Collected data
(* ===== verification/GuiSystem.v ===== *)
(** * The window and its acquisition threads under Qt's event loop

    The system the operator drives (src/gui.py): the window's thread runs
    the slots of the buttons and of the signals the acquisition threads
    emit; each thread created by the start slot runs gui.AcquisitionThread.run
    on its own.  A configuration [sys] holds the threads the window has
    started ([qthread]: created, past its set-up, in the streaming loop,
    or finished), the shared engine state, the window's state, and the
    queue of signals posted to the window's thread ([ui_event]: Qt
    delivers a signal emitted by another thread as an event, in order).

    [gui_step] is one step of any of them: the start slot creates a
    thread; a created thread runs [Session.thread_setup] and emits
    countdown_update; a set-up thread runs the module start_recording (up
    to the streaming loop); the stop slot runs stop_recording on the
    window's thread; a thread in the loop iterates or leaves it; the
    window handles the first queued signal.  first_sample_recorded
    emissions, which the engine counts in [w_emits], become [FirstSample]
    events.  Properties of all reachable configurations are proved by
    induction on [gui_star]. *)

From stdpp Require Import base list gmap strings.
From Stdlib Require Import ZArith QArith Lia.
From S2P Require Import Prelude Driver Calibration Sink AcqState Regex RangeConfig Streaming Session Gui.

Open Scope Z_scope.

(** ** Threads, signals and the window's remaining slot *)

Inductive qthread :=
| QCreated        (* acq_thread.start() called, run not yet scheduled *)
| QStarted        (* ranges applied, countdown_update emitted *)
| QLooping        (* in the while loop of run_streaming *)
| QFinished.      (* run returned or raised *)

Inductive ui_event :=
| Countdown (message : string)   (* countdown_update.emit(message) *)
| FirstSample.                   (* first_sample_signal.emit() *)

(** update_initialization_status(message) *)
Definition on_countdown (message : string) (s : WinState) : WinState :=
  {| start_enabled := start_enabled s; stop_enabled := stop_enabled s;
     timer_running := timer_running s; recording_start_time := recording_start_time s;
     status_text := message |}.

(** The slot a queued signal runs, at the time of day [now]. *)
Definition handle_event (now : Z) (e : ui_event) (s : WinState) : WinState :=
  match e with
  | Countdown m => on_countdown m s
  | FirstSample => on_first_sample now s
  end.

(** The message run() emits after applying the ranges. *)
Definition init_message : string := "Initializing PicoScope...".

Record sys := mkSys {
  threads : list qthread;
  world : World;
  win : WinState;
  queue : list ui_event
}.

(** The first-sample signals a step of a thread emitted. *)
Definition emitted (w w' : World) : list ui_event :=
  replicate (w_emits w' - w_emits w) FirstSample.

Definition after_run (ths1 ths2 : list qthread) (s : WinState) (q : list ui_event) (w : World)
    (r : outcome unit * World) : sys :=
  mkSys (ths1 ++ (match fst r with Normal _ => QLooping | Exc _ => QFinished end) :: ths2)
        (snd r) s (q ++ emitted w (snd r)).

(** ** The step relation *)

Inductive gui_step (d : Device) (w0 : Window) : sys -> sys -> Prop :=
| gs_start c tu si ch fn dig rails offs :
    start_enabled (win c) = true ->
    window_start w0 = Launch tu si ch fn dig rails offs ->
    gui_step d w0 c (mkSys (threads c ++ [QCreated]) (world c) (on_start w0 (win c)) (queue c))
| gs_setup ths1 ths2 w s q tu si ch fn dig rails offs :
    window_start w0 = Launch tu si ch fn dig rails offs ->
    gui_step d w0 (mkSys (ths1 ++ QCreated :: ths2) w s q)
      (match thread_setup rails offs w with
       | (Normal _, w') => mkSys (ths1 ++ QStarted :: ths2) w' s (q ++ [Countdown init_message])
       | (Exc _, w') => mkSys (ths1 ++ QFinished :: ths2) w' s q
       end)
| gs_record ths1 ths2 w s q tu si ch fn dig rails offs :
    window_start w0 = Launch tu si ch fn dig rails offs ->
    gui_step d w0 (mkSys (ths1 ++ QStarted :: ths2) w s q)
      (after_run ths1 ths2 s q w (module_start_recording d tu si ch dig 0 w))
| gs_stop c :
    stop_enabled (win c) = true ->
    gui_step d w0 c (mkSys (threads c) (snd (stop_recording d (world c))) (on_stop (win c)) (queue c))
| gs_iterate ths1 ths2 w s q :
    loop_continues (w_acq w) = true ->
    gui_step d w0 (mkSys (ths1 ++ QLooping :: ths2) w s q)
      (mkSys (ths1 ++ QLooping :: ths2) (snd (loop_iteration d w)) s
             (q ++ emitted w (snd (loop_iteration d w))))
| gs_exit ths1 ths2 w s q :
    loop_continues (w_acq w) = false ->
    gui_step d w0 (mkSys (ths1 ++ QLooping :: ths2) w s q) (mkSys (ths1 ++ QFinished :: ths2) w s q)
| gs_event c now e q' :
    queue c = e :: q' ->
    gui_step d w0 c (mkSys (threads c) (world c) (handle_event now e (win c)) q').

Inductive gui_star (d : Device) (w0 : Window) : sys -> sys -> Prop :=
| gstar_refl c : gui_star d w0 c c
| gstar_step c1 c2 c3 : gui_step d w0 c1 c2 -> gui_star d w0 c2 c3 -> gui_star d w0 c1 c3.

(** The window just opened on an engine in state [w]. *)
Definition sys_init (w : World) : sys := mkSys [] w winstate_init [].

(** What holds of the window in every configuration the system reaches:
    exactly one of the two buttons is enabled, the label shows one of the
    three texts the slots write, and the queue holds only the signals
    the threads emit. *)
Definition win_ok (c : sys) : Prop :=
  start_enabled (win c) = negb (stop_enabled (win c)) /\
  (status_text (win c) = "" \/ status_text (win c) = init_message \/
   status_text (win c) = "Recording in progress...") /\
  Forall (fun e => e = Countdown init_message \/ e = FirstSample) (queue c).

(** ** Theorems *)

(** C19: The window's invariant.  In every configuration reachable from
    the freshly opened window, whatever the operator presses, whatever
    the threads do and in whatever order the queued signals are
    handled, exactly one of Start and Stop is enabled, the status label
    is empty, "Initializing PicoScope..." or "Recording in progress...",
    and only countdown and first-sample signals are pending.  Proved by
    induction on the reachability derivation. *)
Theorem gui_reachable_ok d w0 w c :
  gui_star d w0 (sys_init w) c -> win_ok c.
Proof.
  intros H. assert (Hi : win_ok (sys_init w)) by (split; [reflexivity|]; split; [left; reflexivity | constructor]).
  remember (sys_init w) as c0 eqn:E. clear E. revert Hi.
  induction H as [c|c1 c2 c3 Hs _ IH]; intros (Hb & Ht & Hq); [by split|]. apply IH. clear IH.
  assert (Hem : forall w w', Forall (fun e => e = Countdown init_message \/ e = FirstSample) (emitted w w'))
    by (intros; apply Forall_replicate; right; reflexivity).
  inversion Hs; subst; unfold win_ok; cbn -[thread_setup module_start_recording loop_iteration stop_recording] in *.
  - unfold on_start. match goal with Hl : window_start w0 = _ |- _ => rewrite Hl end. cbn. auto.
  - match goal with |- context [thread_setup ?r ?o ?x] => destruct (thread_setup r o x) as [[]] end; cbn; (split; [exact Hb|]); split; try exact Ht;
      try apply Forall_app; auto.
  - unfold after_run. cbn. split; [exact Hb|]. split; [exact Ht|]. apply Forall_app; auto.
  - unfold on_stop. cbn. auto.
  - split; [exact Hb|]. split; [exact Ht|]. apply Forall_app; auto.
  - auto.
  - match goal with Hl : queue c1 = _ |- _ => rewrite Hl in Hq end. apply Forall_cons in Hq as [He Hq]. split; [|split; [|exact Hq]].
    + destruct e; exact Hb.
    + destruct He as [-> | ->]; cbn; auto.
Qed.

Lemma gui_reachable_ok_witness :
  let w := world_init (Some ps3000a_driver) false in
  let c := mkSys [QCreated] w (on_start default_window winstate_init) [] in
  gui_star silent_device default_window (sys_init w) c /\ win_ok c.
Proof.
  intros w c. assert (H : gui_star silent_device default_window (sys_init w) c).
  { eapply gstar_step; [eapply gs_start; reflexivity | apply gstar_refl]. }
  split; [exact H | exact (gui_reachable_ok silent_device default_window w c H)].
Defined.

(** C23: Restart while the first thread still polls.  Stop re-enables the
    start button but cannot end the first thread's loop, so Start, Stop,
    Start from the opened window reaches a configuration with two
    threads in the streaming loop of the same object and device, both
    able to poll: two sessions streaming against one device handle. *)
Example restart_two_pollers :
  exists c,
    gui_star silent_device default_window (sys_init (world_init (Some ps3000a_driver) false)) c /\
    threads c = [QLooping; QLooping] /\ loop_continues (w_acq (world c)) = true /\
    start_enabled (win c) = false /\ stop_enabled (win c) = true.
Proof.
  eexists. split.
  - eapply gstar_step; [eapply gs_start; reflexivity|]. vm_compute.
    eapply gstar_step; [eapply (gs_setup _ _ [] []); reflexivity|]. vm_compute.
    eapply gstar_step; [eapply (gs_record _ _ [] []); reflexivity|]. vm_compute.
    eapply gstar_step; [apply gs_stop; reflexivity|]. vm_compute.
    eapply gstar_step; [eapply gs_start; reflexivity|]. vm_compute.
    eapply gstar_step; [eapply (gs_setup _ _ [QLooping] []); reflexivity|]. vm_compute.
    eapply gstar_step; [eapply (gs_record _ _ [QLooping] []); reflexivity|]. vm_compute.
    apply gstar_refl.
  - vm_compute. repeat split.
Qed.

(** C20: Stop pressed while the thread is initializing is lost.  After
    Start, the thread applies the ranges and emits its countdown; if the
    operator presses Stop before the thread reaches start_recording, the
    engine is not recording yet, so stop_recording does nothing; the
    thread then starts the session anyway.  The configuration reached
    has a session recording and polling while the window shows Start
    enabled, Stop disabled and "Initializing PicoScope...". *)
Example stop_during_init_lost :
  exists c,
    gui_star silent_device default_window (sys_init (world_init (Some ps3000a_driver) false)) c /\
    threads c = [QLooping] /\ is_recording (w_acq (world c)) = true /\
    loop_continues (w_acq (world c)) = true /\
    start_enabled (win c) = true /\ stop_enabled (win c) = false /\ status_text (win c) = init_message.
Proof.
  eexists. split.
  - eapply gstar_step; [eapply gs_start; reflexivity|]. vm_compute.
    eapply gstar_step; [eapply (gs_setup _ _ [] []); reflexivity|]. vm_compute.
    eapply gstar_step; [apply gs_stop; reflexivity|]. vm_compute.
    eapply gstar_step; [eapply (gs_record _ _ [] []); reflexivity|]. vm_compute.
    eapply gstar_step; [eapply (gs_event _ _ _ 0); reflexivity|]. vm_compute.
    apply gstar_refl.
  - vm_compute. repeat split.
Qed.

What you need to do:
Your answer should consist solely of the lines above from the line with "gui_step d w0 c (mkSys (threads c) (world" to the line with "exactly one of the", both included, reproduced exactly.

Solution to this exercise:
    gui_step d w0 c (mkSys (threads c) (world c) (handle_event now e (win c)) q').

Inductive gui_star (d : Device) (w0 : Window) : sys -> sys -> Prop :=
| gstar_refl c : gui_star d w0 c c
| gstar_step c1 c2 c3 : gui_step d w0 c1 c2 -> gui_star d w0 c2 c3 -> gui_star d w0 c1 c3.

(** The window just opened on an engine in state [w]. *)
Definition sys_init (w : World) : sys := mkSys [] w winstate_init [].

(** What holds of the window in every configuration the system reaches:
    exactly one of the two buttons is enabled, the label shows one of the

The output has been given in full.